In parole povere, i “maschilisti” della massoneria hanno fatto credere alle femministe della massoneria che la “rivoluzione sessuale” con tutti i suoi cascami (divorzio, aborto eccetera) contribuisse a consolidare la “parità” fra i sessi, mentre in realtà questa rivoluzione, che meglio si chiamerebbe involuzione, rende le donne più vulnerabili in quanto permette agli uomini di comportarsi con loro in maniera irresponsabile (“approfittare delle grazie femminili senza alcun vincolo”). Non a caso, la miccia della rivoluzione sessuale l’hanno accesa due uomini: l’austriaco Wilhelm Reich (1897-1957), di cui Del Noce parla diffusamente in L’erotismo alla conquista della società e l’americano Alfred Kinsey (1894-1956), autore del celebre, omonimo rapporto.
L’involuzione sessuale degli anni ’60 ha fatto più male alle donne che agli uomini. Sono entrate nella leggenda le parole che una ragazza pronuncia in un filmato in bianco e nero della fine degli anni ’60 o dei primi anni ‘70: «Quando occupiamo l’università i ragazzi ci dicono: se non me la dai sei fascista». E in effetti, non poche femministe storiche sospettavano che essere troppo anti-fasciste con gli uomini significasse farsi usare da loro come donne di piacere a costo zero. Per ogni femminista che invitava le donne a liberarsi dai “tabù” sessuali di freudiana memoria ed abbandonarsi liberamente ai piaceri della carne, ce n’era un’altra che invitava le donne a non concedersi troppo facilmente agli uomini, cui venivano affibbiati appellativi suini (“maschi porci”); per ogni femminista che guardava con favore alla pornografia e invitava le donne ad usarla come strumento di liberazione dai tabù di cui sopra (vedi la pittoresca Erica Jong), ce n’erano almeno due che la condannavano senza appello. Molte femministe, a partire dalla americana Catharine MacKinnon, si erano infatti accorte che la pornografia offre una immagine degradata della donna. Tutti gli studiosi confermano che nell’universo pornografico gli uomini appaiono come padroni e le donne come schiave accondiscendenti, non di rado come vittime di violenza (cfr. Renato Stella, L’osceno di massa. Sociologia della comunicazione pornografica, Franco Angeli editore, 1991). Insomma la pornografia è tutto fuorché femminista, dal momento che le femministe vogliono essere tutto fuorché schiave o vittime dei “maschi padroni”. I non pochi cattolici che si ostinano a credere che lo tsunami pornografico che sta sommergendo le anime degli adolescenti sia stato scientemente scatenato dalle donne in carriera, dovrebbero dunque dare un’occhiata agli studi scientifici sull’argomento.
Riepilogando, il femminismo non è responsabile di ogni male dell’Occidente contemporaneo ma comunque di danni ne ha fatti parecchi.

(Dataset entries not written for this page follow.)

(* ===== verification/Logger.v ===== *)
(** * Logging (src/utils/logger.rs)

    Which layers [init_logger] installs, and the progress logger.  tracing itself is not modelled:
    a layer is its format, its writer and its switches, and a line of the progress logger is its text. *)

From stdpp Require Import strings pretty.
From S2P Require Import Prelude Floats Rounds Time Text.
Abbreviation length := List.length.

Module Logger.
Import Text.

Inductive LogFormat : Type := Pretty | Json | Compact.
Inductive LogOutput : Type := Stdout | Stderr | File | All.
Record LoggerConfig : Type := mkLogger {
  level : string;
  format : LogFormat;
  output : LogOutput;
  file_path : option string;
  enable_ansi : bool;
  show_target : bool;
  show_thread_ids : bool;
  show_file_line : bool
}.
Definition default_logger : LoggerConfig := mkLogger "info" Pretty Stdout None true true true false.

(** [fmt::layer()] writes to the standard output unless it is given a writer; [json()] drops the colours. *)
Inductive Writer : Type := ToStdout | ToStderr | ToFile (path : string).
Record Layer : Type := mkLayer {
  l_format : LogFormat; l_writer : Writer; l_ansi : option bool; l_target : bool; l_thread_ids : bool; l_file : bool; l_line : bool; l_span_close : bool
}.
Definition layer_of (c : LoggerConfig) (w : Writer) : Layer :=
  mkLayer (format c) w (match format c with Json => None | _ => Some (enable_ansi c) end) (show_target c) (show_thread_ids c)
    (show_file_line c) (show_file_line c) (match format c with Compact => false | _ => true end).

Section Init.
(** [OpenOptions::new().create(true).append(true).open(path)]. *)
Context (open_file : string -> Outcome string unit).
(** The subscriber that is installed: the filter and the layers; [None] when [init] is not reached. *)
Definition init_logger (env : option string) (c : LoggerConfig) : Outcome string (option (string * list Layer)) :=
  let filter := default (level c) env in
  match format c with
  | Pretty =>
      match output c with
      | Stdout => Ok (Some (filter, [layer_of c ToStdout]))
      | Stderr => Ok (Some (filter, [layer_of c ToStderr]))
      | File =>
          match file_path c with
          | Some path => let? _ := open_file path in Ok (Some (filter, [layer_of c (ToFile path)]))
          | None => Ok None
          end
      | All =>
          let? file_layer := match file_path c with
                             | Some path => let? _ := open_file path in Ok (Some (layer_of c (ToFile path)))
                             | None => Ok None
                             end in
          match file_layer with
          | Some file_layer => Ok (Some (filter, [layer_of c ToStdout; file_layer]))
          | None => Ok (Some (filter, [layer_of c ToStdout]))
          end
      end
  | Json => Ok (Some (filter, [layer_of c ToStdout]))
  | Compact => Ok (Some (filter, [layer_of c ToStdout]))
  end.

(** Where the configuration asks the lines to go. *)
Definition asked (c : LoggerConfig) : list Writer :=
  match output c, file_path c with
  | Stdout, _ => [ToStdout]
  | Stderr, _ => [ToStderr]
  | File, Some p => [ToFile p]
  | File, None => []
  | All, Some p => [ToStdout; ToFile p]
  | All, None => [ToStdout]
  end.
Definition installed (r : option (string * list Layer)) : list Writer := match r with Some (_, l) => map l_writer l | None => [] end.

(** The pretty format writes where the configuration asks, or fails to open the file, and without a path for its
    file no subscriber is installed at all; the other two formats write to the standard output whatever the
    configuration asks. *)
Theorem logger_writers (env : option string) (c : LoggerConfig) :
  match init_logger env c with
  | Ok r => installed r = (match format c with Pretty => asked c | _ => [ToStdout] end)
            /\ (r = None <-> format c = Pretty /\ output c = File /\ file_path c = None)
  | Err _ | Panic | Deadlock => format c = Pretty /\ exists p, file_path c = Some p /\ is_ok (open_file p) = false
  end.
Proof.
  unfold init_logger, asked. destruct (format c), (output c); try (split; [done|]; split; [done|]; by intros (? & ? & ?));
    (destruct (file_path c) as [p|]; [destruct (open_file p) as [[]| | |] eqn:Ho; cbn [obind]|]); try (split; [done|]; exists p; by rewrite Ho);
    (split; [done|]; split; [done|]; try (by intros (? & ? & ?)); done).
Qed.
End Init.

(** ** ProgressLogger *)

Record ProgressLogger : Type := mkProgress { total : Z; current : Z; last_log : Z; log_interval_ms : Z; prefix : string }.
Definition progress_new (now total : Z) (prefix : string) : ProgressLogger := mkProgress total 0 now 1000 prefix.
Definition with_interval (ms : Z) (p : ProgressLogger) : ProgressLogger := mkProgress (total p) (current p) (last_log p) ms (prefix p).
Definition progress_text (p : ProgressLogger) : string :=
  let percentage := if 0 <? total p then f64_mul (f64_div (f64_of (current p)) (f64_of (total p))) (f64_of 100) else f64_of 0 in
  (prefix p +:+ ": " +:+ pretty (current p) +:+ "/" +:+ pretty (total p) +:+ " (" +:+ format_fixed 1 percentage +:+ "%)")%string.
(** The lines a call writes. *)
Definition log_when_due (now : Z) (p : ProgressLogger) : list string * ProgressLogger :=
  if log_interval_ms p <=? as_millis (Time.since now (last_log p))
  then ([progress_text p], mkProgress (total p) (current p) now (log_interval_ms p) (prefix p))
  else ([], p).
Definition set_current (v : Z) (p : ProgressLogger) : ProgressLogger := mkProgress (total p) v (last_log p) (log_interval_ms p) (prefix p).
Definition progress_update `{BuildProfile} {E} (now delta : Z) (p : ProgressLogger) : Outcome E (list string) * ProgressLogger :=
  match add_u64 (current p) delta with
  | Ok c => let '(l, p) := log_when_due now (set_current c p) in (Ok l, p)
  | Err e => (Err e, p)
  | Panic => (Panic, p)
  | Deadlock => (Deadlock, p)
  end.
Definition progress_set (now value : Z) (p : ProgressLogger) : list string * ProgressLogger := log_when_due now (set_current value p).
Definition progress_finish (p : ProgressLogger) : list string := [progress_text p; (prefix p +:+ ": Completed!")%string].

(** A series of [set] calls at the given times. *)
Fixpoint progress_sets (l : list (Z * Z)) (p : ProgressLogger) : list string * ProgressLogger :=
  match l with
  | [] => ([], p)
  | (now, v) :: l => let '(a, p) := progress_set now v p in let '(b, p) := progress_sets l p in (a ++ b, p)
  end.

Lemma set_spec now v p : last_log p <= now -> 0 <= log_interval_ms p ->
  let '(a, p') := progress_set now v p in
  log_interval_ms p' = log_interval_ms p /\ last_log p <= last_log p' <= now /\
  Z.of_nat (length a) * (log_interval_ms p * 1000000) <= last_log p' - last_log p.
Proof.
  intros Hn Hi. unfold progress_set, log_when_due. cbn [log_interval_ms set_current last_log]. unfold as_millis, Time.since.
  pose proof (Z.mul_div_le (Z.max 0 (now - last_log p)) 1000000 ltac:(lia)).
  destruct (Z.leb_spec (log_interval_ms p) (Z.max 0 (now - last_log p) / 1000000)); cbn; split_and!; try done; lia.
Qed.

(** A progress logger that is updated at any times writes at most one line per interval: the lines, times the
    interval, take no more than the time since its last line; finishing writes two more. *)
Theorem progress_rate (now tot ms : Z) (name : string) (l : list (Z * Z)) :
  0 <= ms -> StronglySorted Z.le (now :: map fst l) ->
  let '(lines, p) := progress_sets l (with_interval ms (progress_new now tot name)) in
  Z.of_nat (length lines) * (ms * 1000000) <= List.last (map fst l) now - now /\ length (progress_finish p) = 2%nat.
Proof.
  intros Hm Hs. assert (Hgen : forall l p, 0 <= log_interval_ms p -> StronglySorted Z.le (last_log p :: map fst l) ->
    let '(lines, p') := progress_sets l p in
    Z.of_nat (length lines) * (log_interval_ms p * 1000000) <= last_log p' - last_log p /\ last_log p' <= List.last (map fst l) (last_log p)).
  { clear. induction l as [|[t v] l IH]; intros p Hi Hs; [cbn; lia|]. cbn [map fst progress_sets] in *. apply StronglySorted_inv in Hs as [Hs Hall]. apply Forall_cons in Hall as [Ht Hall].
    pose proof (set_spec t v p Ht Hi) as H1. destruct (progress_set t v p) as [a p1]. destruct H1 as (Hi1 & Hl1 & Hc1).
    assert (Hs1 : StronglySorted Z.le (last_log p1 :: map fst l)).
    { apply StronglySorted_inv in Hs as [Hs Hall']. constructor; [done|]. eapply Forall_impl; [exact Hall'|]. cbn. lia. }
    specialize (IH p1 ltac:(lia) Hs1). destruct (progress_sets l p1) as [b p2]. destruct IH as [H2 H3]. rewrite length_app, Hi1 in *. split; [lia|].
    destruct l as [|[t' v'] l]; [cbn in *; lia|]. cbn [map fst List.last] in *. clear -H3. revert H3. generalize (map fst l). intros ts. destruct ts; [done|].
    assert (Hd : forall (x y : Z) q, List.last (z :: q) x = List.last (z :: q) y) by (clear; intros x y q; revert z; induction q as [|w q IHq]; intros z; [done|exact (IHq w)]).
    by rewrite (Hd (last_log p1) (last_log p)). }
  specialize (Hgen l (with_interval ms (progress_new now tot name)) Hm Hs). destruct (progress_sets l _) as [lines p]. cbn [log_interval_ms with_interval last_log progress_new] in Hgen.
  split; [lia|done].
Qed.

Lemma progress_rate_witness :
  let '(lines, _) := progress_sets [(500000000, 1); (1200000000, 2); (1300000000, 3); (2300000000, 4)] (with_interval 1000 (progress_new 0 10 "sync")) in
  Z.of_nat (length lines) * 1000000000 <= 2300000000.
Proof.
  pose proof (progress_rate 0 10 1000 "sync" [(500000000, 1); (1200000000, 2); (1300000000, 3); (2300000000, 4)] ltac:(lia)
    ltac:(repeat constructor; cbn; lia)) as H. destruct (progress_sets _ _) as [lines p]. exact (proj1 H).
Defined.
End Logger.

Ma a dire il vero, non esiste neppure un femminismo: esistono tanti diversi femminismi. C’è un femminismo ateo e materialista ma c’è anche un femminismo cattolico. Se il primo ha fatto molto male a tutti, il secondo ha fatto molto bene sia alle donne che agli uomini. A grandi linee, il femminismo ateo-materialista pretende di contrapporsi al maschilismo ma in realtà è una conseguenza del maschilismo anzi è esso stesso una forma di maschilismo. Che cosa dicono infatti le femministe-maschiliste, se non che le donne devono comportarsi come gli uomini? Il femminismo-maschilista vorrebbe sopprimere scientificamente tutto ciò che è tipicamente femminile, in primo luogo l’istinto materno: Simone de Beauvoir chiedeva che le donne fossero obbligate con la forza a stare tutto il giorno fuori casa, lontane dai figli, mentre oggi Elisabeth Badinter in Francia se la prende con le donne che allattano al seno.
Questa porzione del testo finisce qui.